§ **PROBLEM REQUIREMENTS**
Take from the data every line in which the word "candidate" is found.
# # # # # # #
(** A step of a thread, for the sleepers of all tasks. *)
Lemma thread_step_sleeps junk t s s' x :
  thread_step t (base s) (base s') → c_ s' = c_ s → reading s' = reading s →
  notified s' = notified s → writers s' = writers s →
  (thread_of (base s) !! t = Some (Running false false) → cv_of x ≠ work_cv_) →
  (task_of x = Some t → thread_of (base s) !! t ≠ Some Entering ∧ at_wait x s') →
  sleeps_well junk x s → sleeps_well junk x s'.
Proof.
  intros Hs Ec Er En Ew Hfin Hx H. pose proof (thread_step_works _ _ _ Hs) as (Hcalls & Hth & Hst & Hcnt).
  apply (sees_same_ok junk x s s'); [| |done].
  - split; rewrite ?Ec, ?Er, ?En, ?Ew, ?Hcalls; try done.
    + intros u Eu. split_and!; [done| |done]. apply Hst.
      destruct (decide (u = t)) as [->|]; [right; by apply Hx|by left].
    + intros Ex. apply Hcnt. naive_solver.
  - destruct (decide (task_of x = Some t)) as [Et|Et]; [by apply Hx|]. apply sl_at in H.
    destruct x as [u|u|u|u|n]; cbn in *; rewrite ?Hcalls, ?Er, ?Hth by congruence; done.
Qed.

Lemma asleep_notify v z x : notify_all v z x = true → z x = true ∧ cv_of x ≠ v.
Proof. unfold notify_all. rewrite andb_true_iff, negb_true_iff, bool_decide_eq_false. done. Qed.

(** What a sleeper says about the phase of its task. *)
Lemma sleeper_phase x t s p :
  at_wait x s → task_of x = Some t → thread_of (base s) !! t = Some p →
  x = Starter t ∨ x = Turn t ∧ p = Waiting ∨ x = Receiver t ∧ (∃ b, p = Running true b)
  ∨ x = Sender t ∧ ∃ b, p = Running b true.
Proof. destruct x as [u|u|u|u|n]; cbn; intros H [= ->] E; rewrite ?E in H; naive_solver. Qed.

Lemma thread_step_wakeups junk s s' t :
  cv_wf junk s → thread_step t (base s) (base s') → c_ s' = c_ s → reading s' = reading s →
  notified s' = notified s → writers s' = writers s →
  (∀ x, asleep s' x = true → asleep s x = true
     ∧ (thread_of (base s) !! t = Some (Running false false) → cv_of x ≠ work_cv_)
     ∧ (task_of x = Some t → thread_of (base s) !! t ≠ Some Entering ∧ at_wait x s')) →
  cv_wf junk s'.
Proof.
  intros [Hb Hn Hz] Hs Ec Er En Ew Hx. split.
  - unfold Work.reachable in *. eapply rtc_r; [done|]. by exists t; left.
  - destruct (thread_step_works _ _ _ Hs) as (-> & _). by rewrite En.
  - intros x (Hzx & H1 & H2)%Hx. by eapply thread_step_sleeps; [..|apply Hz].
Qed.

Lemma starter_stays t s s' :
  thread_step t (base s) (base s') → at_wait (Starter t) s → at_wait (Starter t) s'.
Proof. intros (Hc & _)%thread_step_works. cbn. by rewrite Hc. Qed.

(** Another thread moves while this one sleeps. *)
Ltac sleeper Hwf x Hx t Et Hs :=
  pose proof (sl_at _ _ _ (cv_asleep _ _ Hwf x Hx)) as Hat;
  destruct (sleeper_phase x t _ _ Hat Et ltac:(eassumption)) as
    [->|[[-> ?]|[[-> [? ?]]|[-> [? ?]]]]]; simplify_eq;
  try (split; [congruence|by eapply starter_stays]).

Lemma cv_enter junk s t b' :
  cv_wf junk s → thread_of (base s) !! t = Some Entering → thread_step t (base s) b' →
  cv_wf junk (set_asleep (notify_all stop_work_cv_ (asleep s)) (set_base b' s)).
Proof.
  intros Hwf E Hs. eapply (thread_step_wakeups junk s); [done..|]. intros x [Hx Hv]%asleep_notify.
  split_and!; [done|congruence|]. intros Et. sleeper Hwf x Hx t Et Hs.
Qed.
# # # # # # #
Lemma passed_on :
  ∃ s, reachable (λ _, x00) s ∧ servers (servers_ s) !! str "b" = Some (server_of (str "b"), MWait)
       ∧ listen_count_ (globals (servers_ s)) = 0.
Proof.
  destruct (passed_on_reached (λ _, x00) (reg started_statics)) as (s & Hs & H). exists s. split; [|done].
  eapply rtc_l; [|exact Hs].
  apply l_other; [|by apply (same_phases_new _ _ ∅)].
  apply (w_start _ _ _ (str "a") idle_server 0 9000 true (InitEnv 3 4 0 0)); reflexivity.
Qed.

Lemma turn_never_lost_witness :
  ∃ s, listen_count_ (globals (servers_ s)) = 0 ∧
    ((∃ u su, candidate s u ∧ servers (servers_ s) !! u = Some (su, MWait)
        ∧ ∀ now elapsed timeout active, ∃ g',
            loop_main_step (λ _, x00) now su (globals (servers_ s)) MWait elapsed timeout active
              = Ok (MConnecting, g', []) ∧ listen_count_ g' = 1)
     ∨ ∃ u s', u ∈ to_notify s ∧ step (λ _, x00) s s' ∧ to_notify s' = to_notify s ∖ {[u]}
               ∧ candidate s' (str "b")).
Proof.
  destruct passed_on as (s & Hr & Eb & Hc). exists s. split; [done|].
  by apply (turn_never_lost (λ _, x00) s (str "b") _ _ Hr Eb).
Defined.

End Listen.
# # # # # # #
§ **EXPECTED OUTPUT**
    ((∃ u su, candidate s u ∧ servers (servers_ s) !! u = Some (su, MWait)
               ∧ candidate s' (str "b")).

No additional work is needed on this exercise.